—«Serás poderoso hasta el punto de crear séres á tu antojo; pero guárdate bien de hacerlo, porque perderás tu poder y serás como los demás hombres.»
A pesar de esto, Djeouar quiso asemejarse al Espíritu Inmenso, al Criador, al Dios que ha dado vida y luz á cuanto es sobre la tierra, y cuanto guarda el mar, y cuanto el aire baña; quiso crear una mujer, hermosa como la que acompañó al primer hombre en el Paraíso.
La evocó y la vió; pero como se ve un relámpago, ó una aparicion, ó una ráfaga que pasa entre las nubes; la mujer surgió de la nada, hermosa, con todos los incentivos de la pureza y del amor; pero al par Djeouar se encontró de repente al pié de la palmera donde habia descansado en la confluencia del Nilo y del Bahr-el-Azrak.
¿Habia sido aquello una vision? ¿Habia dormido el semoum en el fondo del golfo Pérsico, y el mago, y la calavera, y Dembea, y Noemi, y Aben-Sal-Chem, no habian sido más que fantasmas de un ensueño sombrío?

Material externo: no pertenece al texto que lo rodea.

Lemma lookup_word W i : Forall word W -> word (W !!! i).
Proof.
  intros HW. rewrite list_lookup_total_alt. destruct (W !! i) as [x|] eqn:E; simpl.
  - exact (proj1 (list.Forall_lookup _ _) HW _ _ E).
  - unfold Sha2.word. change (@inhabitant Z _) with 1. pose proof (proj1 (Z.pow_gt_1 2 (w v) ltac:(lia)) w_pos). lia.
Qed.

Lemma schedule_take n win : (n <= length win)%nat -> schedule v n win = take n win.
Proof.
  revert win. induction n as [|n IH]; intros win Hl; [done|]. destruct win as [|x win]; [simpl in Hl; lia|].
  cbn [schedule take]. simpl drop. rewrite drop_0. f_equal. simpl in Hl.
  rewrite IH by (rewrite length_app; simpl; lia). rewrite take_app_le by lia. done.
Qed.

Lemma drop_total (W : list Z) i j : drop i W !!! j = W !!! (i + j)%nat.
Proof. by rewrite !list_lookup_total_alt, lookup_drop. Qed.

Lemma next_sigma i W : Forall word W -> length W = (i + 16)%nat ->
  next W = (sigma v (cR1 v) (W !!! (i + 14)%nat) + W !!! (i + 9)%nat + sigma v (cR0 v) (W !!! (i + 1)%nat) + W !!! i) mod 2 ^ w v.
Proof.
  intros HW Hl. unfold next, wrap. rewrite Hl.
  replace (i + 16 - 2)%nat with (i + 14)%nat by lia. replace (i + 16 - 7)%nat with (i + 9)%nat by lia.
  replace (i + 16 - 15)%nat with (i + 1)%nat by lia. replace (i + 16 - 16)%nat with i by lia.
  unfold R0, R1. rewrite !small_sigma by (by apply lookup_word || set_solver). done.
Qed.

Lemma schedule_S n win :
  schedule v (S n) win = win !!! 0%nat :: schedule v n (drop 1 win ++
    [(sigma v (cR1 v) (win !!! 14%nat) + win !!! 9%nat + sigma v (cR0 v) (win !!! 1%nat) + win !!! 0%nat) mod 2 ^ w v]).
Proof. done. Qed.

Lemma expand_schedule m n i W : Forall word W -> length W = (i + 16)%nat -> n = (m + 16)%nat ->
  expand v m W = take i W ++ schedule v n (drop i W).
Proof.
  revert n i W. induction m as [|m IH]; intros n i W HW Hl ->.
  - rewrite schedule_take by (rewrite length_drop; lia). rewrite (take_ge (drop i W)) by (rewrite length_drop; lia).
    by rewrite take_drop.
  - cbn [expand]. change (wrap _ _) with (next W).
    assert (Hn : Forall word (W ++ [next W])) by (apply list.Forall_app; split; [done|apply list.Forall_singleton, wrap_word]).
    rewrite (IH (m + 16)%nat (S i)); [|done|rewrite length_app; simpl; lia|done].
    destruct (lookup_lt_is_Some_2 W i) as [x Hx]; [lia|].
    rewrite take_app_le, drop_app_le by lia. rewrite (take_S_r _ _ _ Hx), <- app_assoc. f_equal.
    rewrite Nat.add_succ_l, schedule_S.
    rewrite !drop_total, drop_drop, !Nat.add_0_r, <- (next_sigma i), (Nat.add_comm i 1) by done.
    by rewrite list_lookup_total_alt, Hx.
Qed.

No: todo era verdad, porque junto á él, sujeta á su cadena de oro, cubriéndose con su velo, estaba Betsabé, la hada de los sueños impuros y de los amores insensatos.
—No, no sueñas, dijo la hada leyendo en el pensamiento de Djeouar; cuanto has visto es verdad; pero esa verdad sólo existe para nosotros; porque Aben-Sal-Chem y Noemi; cuantos en Dembea te han conocido y respetado, libres por tu imprudente ambicion del encanto que pesaba sobre ellos, abrirán los ojos á la luz de esta alborada, y creerán cuanto ha sucedido un sueño que olvidarán al fin. En Dembea todo es paz; la escarpia destinada para tu cabeza aún está sobre la puerta; pero ve: el wisir al olvidar su encanto te ha olvidado tambien. Ahora soy una mortal como tú, y tengo necesidades como tú. Vamos á la ciudad, yo tocaré la guzla y bailaré, y tú seguirás tu profesion de juglar. Vamos.
Y Betsabé se levantó. Djeouar la siguió lentamente, y al trasmontar el sol de aquel dia, llegaron á Dembea.
La escarpia estaba sobre la puerta. La paz más profunda reinaba en las calles, los mercaderes cerraban sus tiendas, y los habitantes se dirigian á sus moradas. Algunos curiosos se agrupaban alrededor de Betsabé y del juglar, que la seguia asiendo la cadena de oro, miserable, viejo y cansado con su arquilla á la espalda.
Aquellos dos séres formaban un maravilloso contraste; ella deslumbrante de hermosura y de riqueza, con sus negros y brilladores cabellos entrelazados de perlas, su túnica de púrpura, sus sandalias aljofaradas, sus ajorcas de oro y diamantes y su guzla de marfil, en la que tañia lánguidos cantares; él horrible, hediondo, rebozado en un mugriento alquicel, y cubierta la cabeza con una toca desgarrada; y así, por medio del pueblo, sufriendo los sarcasmos y los insultos más groseros, llegaron al bazar de las esclavas.
Creyó la multitud que Betsabé se ponia de venta, y los más ricos se adelantaron; pero con admiracion de todos, el juglar y la esclava se detuvieron en el atrio del bazar.